## ASSIGNMENT
Every line from the one that contains "let xid := u32 (xid - 1) in" to the end of the records must be restated word for word. No other line belongs in the answer.

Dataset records
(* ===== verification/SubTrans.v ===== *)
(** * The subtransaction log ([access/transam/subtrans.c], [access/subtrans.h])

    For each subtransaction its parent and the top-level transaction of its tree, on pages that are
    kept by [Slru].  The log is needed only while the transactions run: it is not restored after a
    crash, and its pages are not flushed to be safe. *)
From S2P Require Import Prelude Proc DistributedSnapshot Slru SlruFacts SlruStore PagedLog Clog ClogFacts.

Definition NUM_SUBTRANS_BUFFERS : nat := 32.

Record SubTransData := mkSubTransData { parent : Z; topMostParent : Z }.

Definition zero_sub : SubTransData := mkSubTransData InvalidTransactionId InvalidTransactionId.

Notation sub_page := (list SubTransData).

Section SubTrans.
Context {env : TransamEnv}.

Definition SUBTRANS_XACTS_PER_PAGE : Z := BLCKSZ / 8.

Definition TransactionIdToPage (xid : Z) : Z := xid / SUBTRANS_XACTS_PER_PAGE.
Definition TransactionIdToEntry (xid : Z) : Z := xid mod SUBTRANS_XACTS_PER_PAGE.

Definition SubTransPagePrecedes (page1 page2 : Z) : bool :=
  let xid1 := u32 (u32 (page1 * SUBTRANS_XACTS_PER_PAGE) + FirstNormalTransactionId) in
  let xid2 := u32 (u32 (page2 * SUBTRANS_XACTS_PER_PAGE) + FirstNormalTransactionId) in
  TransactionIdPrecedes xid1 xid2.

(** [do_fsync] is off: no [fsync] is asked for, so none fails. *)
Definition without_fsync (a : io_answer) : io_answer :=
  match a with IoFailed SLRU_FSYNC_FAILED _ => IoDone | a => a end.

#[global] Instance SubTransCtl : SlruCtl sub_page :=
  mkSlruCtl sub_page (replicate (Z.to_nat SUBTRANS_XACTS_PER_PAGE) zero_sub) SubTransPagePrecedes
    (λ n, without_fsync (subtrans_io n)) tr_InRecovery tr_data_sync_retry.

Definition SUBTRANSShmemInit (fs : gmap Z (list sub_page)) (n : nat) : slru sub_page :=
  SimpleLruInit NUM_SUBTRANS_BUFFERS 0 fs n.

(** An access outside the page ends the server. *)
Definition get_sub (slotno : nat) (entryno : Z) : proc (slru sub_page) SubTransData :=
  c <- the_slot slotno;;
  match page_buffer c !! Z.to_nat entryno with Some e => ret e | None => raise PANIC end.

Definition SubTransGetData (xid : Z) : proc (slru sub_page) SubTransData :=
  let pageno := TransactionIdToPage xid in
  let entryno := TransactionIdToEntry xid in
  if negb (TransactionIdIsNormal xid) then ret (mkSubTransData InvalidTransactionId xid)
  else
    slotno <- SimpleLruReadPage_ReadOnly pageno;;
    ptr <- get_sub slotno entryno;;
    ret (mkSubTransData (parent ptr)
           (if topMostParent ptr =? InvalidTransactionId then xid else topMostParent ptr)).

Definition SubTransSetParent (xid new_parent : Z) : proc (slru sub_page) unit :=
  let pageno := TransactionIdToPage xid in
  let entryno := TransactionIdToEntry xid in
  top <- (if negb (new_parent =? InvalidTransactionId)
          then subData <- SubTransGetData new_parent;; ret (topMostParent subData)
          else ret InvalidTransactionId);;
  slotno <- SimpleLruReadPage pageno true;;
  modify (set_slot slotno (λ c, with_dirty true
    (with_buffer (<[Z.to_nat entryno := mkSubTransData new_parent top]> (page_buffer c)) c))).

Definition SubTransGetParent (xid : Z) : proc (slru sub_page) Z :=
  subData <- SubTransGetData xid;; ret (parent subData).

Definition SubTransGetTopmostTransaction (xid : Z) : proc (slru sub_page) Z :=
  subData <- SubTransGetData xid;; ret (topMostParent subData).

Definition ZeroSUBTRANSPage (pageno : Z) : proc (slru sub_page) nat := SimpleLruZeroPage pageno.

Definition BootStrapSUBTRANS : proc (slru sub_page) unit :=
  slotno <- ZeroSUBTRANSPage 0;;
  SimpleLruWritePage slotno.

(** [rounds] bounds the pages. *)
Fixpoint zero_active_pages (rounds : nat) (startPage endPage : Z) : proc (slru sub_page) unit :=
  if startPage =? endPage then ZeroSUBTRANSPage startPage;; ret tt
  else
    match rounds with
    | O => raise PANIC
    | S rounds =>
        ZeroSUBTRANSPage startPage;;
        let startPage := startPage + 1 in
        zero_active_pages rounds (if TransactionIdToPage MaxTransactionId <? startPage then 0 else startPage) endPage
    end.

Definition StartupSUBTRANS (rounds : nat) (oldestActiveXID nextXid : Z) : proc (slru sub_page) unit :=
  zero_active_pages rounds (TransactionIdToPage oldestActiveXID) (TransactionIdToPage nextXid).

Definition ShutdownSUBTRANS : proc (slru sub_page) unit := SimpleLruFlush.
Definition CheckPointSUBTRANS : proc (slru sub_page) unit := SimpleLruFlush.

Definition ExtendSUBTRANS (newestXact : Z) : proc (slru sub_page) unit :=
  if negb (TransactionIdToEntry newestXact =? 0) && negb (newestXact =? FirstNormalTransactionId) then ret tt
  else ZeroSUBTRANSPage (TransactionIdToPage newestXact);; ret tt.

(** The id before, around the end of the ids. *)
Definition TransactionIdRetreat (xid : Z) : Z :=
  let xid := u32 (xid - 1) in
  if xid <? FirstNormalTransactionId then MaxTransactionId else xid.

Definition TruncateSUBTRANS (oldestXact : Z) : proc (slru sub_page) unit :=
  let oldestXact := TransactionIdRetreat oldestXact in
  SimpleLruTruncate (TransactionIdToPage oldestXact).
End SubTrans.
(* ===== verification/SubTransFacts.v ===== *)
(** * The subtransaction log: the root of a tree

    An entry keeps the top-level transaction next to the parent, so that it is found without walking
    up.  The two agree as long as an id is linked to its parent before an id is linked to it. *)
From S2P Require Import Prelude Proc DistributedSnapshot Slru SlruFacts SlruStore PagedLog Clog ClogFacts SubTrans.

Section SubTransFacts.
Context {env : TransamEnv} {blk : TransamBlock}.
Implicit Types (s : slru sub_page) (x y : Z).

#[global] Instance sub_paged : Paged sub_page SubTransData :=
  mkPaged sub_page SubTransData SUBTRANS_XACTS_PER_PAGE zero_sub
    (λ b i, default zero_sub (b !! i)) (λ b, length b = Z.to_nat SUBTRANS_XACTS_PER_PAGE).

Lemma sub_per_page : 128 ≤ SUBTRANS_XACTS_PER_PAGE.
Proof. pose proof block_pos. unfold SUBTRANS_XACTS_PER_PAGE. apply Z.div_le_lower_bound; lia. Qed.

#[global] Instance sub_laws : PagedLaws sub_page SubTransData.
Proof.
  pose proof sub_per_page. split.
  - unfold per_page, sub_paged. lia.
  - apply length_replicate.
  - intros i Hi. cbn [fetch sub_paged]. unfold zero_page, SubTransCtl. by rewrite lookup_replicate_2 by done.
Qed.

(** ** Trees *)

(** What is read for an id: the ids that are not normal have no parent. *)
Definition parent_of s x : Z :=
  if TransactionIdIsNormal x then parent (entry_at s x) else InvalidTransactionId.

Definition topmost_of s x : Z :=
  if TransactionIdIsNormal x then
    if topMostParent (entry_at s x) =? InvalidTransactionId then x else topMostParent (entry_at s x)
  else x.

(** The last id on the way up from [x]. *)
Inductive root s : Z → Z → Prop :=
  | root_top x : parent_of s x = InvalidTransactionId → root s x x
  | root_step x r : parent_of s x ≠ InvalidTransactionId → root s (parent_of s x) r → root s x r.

## FINISHED TASK
  let xid := u32 (xid - 1) in
  if xid <? FirstNormalTransactionId then MaxTransactionId else xid.

Definition TruncateSUBTRANS (oldestXact : Z) : proc (slru sub_page) unit :=
  let oldestXact := TransactionIdRetreat oldestXact in
  SimpleLruTruncate (TransactionIdToPage oldestXact).
End SubTrans.
(* ===== verification/SubTransFacts.v ===== *)
(** * The subtransaction log: the root of a tree

    An entry keeps the top-level transaction next to the parent, so that it is found without walking
    up.  The two agree as long as an id is linked to its parent before an id is linked to it. *)
From S2P Require Import Prelude Proc DistributedSnapshot Slru SlruFacts SlruStore PagedLog Clog ClogFacts SubTrans.

Section SubTransFacts.
Context {env : TransamEnv} {blk : TransamBlock}.
Implicit Types (s : slru sub_page) (x y : Z).

#[global] Instance sub_paged : Paged sub_page SubTransData :=
  mkPaged sub_page SubTransData SUBTRANS_XACTS_PER_PAGE zero_sub
    (λ b i, default zero_sub (b !! i)) (λ b, length b = Z.to_nat SUBTRANS_XACTS_PER_PAGE).

Lemma sub_per_page : 128 ≤ SUBTRANS_XACTS_PER_PAGE.
Proof. pose proof block_pos. unfold SUBTRANS_XACTS_PER_PAGE. apply Z.div_le_lower_bound; lia. Qed.

#[global] Instance sub_laws : PagedLaws sub_page SubTransData.
Proof.
  pose proof sub_per_page. split.
  - unfold per_page, sub_paged. lia.
  - apply length_replicate.
  - intros i Hi. cbn [fetch sub_paged]. unfold zero_page, SubTransCtl. by rewrite lookup_replicate_2 by done.
Qed.

(** ** Trees *)

(** What is read for an id: the ids that are not normal have no parent. *)
Definition parent_of s x : Z :=
  if TransactionIdIsNormal x then parent (entry_at s x) else InvalidTransactionId.

Definition topmost_of s x : Z :=
  if TransactionIdIsNormal x then
    if topMostParent (entry_at s x) =? InvalidTransactionId then x else topMostParent (entry_at s x)
  else x.

(** The last id on the way up from [x]. *)
Inductive root s : Z → Z → Prop :=
  | root_top x : parent_of s x = InvalidTransactionId → root s x x
  | root_step x r : parent_of s x ≠ InvalidTransactionId → root s (parent_of s x) r → root s x r.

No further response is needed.